O escocês fechou o domingo chuvoso no Rock in Rio como primeiro DJ a ser headliner do Palco Mundo, levando a eletrônica ao encerramento. Com quase 80 milhões de ouvintes, Harris virou festa na chuva.
Calvin Harris fechou a programação do domingo (6) chuvoso no Rock in Rio e marcou um capítulo novo na história do festival: 25 anos depois de sua estreia em estruturas menores, a música eletrônica chegou a comandar o Palco Mundo com o primeiro DJ a ser headliner na trajetória de mais de quatro décadas do evento. O fechamento ficou por conta do DJ e produtor escocês, que carregou a responsabilidade de transformar uma noite molhada em festa.
Com quase 80 milhões de ouvintes mensais no Spotify e mais de 35 bilhões de streams somados em diferentes plataformas, Harris era um dos nomes mais indicados para essa missão. O set reuniu um catálogo extenso de hits que percorre boa parte da carreira do artista, do momento inicial com “I’m Not Alone” até lançamentos mais recentes como “Blessings”.
Em uma linha tênue entre eletrônica e pop, a apresentação começou com “Sweet Nothing”, parceria com Florence Welch, já sinalizando a jornada de sucessos que viria a seguir. Clássicos com vocalistas parceiros também integraram o repertório: músicas com Ellie Goulding — “Outside”, “I Need Your Love” e “Miracle” —, os hits com John Newman — “Summer” e “Blame” —, colaborações com Dua Lipa como “One Kiss”, e interpretações de canções com Rihanna, incluindo “This Is What You Came For” e “We Found Love”.

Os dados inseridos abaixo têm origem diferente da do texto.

Lemma addReservation_seq_eq tb id num p : addReservation_seq tb id num p = addReservation tb id num p.
Proof.
  unfold addReservation_seq, addReservation, TMMAP_FIND, TMMAP_INSERT. destruct (tb !! id) as [r|] eqn:E.
  - rewrite (proj1 (reservation_seq_eq r num)).
    destruct (reservation_addToTotal r num) as [[ok r1]|]; [|done]. cbn [mbind option_bind].
    by rewrite (proj1 (proj2 (reservation_seq_eq r1 p))).
  - unfold reservation_alloc_seq, reservation_alloc. rewrite checkReservation_seq_eq.
    destruct (_ || _); [done|]. by destruct (checkReservation _).
Qed.

(** ** Keys of reservation infos

    On valid identifiers the 32-bit comparison is the comparison of (type, id) pairs. *)

Definition ri_key (i : reservation_info_t) : reservation_type_t * Z := (ri_type i, ri_id i).

Definition valid_id (id : Z) : Prop := 0 <= id < 2 ^ 31.

Definition key_compare (a b : reservation_info_t) : Z :=
  let d := type_code (ri_type a) - type_code (ri_type b) in
  if negb (d =? 0) then d else ri_id a - ri_id b.

#[global] Instance key_comparison : Comparison key_compare.
Proof.
  split; unfold key_compare; intros; bool_cases; simpl in *; try lia.
  all: repeat match goal with H : context [_ =? _] |- _ => revert H end; bool_cases; simpl; lia.
Qed.

Lemma key_compare_eq a b : key_compare a b = 0 <-> ri_key a = ri_key b.
Proof.
  unfold key_compare, ri_key. destruct a as [ta ia pa], b as [tb ib pb]; simpl.
  destruct ta, tb; simpl; split; intros H; simplify_eq; try lia; f_equal; lia.
Qed.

Outras faixas que evocaram cantos coletivos do público foram “Feel So Close”, “Under Control”, “How Deep Is Your Love”, “Bounce” e “We’ll Be Coming Back”. Ao longo da madrugada, o set ainda trouxe “Good Feeling”, de Avicii, além de inserir clássicos da cena eletrônica como “Insomnia” (Faithless), “Eat Sleep Rave Repeat” (Fatboy Slim), “Children” (Robert Miles) e “Hey Boy Hey Girl” (The Chemical Brothers).
Além do repertório afiado, o show se apoiou em um trabalho de visuais robusto: os 2.400 m² de painéis de LED exibiram imagens do próprio DJ e, principalmente, do público presente, ampliando a sensação de participação coletiva. A escolha de exibir o público reforçou a dinâmica entre artista e plateia, um componente importante em noites de grande energia.
Vale lembrar que Calvin Harris não costuma excursionar em turnês extensas e aceita datas pontuais. Após sua passagem pelo Carnaval de São Paulo, quando se apresentou em um trio elétrico, a atuação no Rock in Rio pareceu confirmar a percepção do artista sobre o carinho e a força do público brasileiro.
O clima fora do palco também virou elemento do espetáculo: a chuva que caía na Cidade do Rock por quase 12 horas não conteve a vontade de dançar. Ao contrário, havia uma sensação de unidade — um espaço que funcionou como uma grande pista de dança, com fãs espalhados do front até o final da multidão, muitos ali apenas para aproveitar e extravasar ao som de faixas, por vezes, carregadas de nostalgia.
Seja pelo ineditismo de um DJ como atração principal do Palco Mundo, pelo repertório repleto de hits ou pelos visuais, a passagem de Calvin Harris pelo festival deixou claro que a eletrônica tem espaço amplo no cenário de shows brasileiros.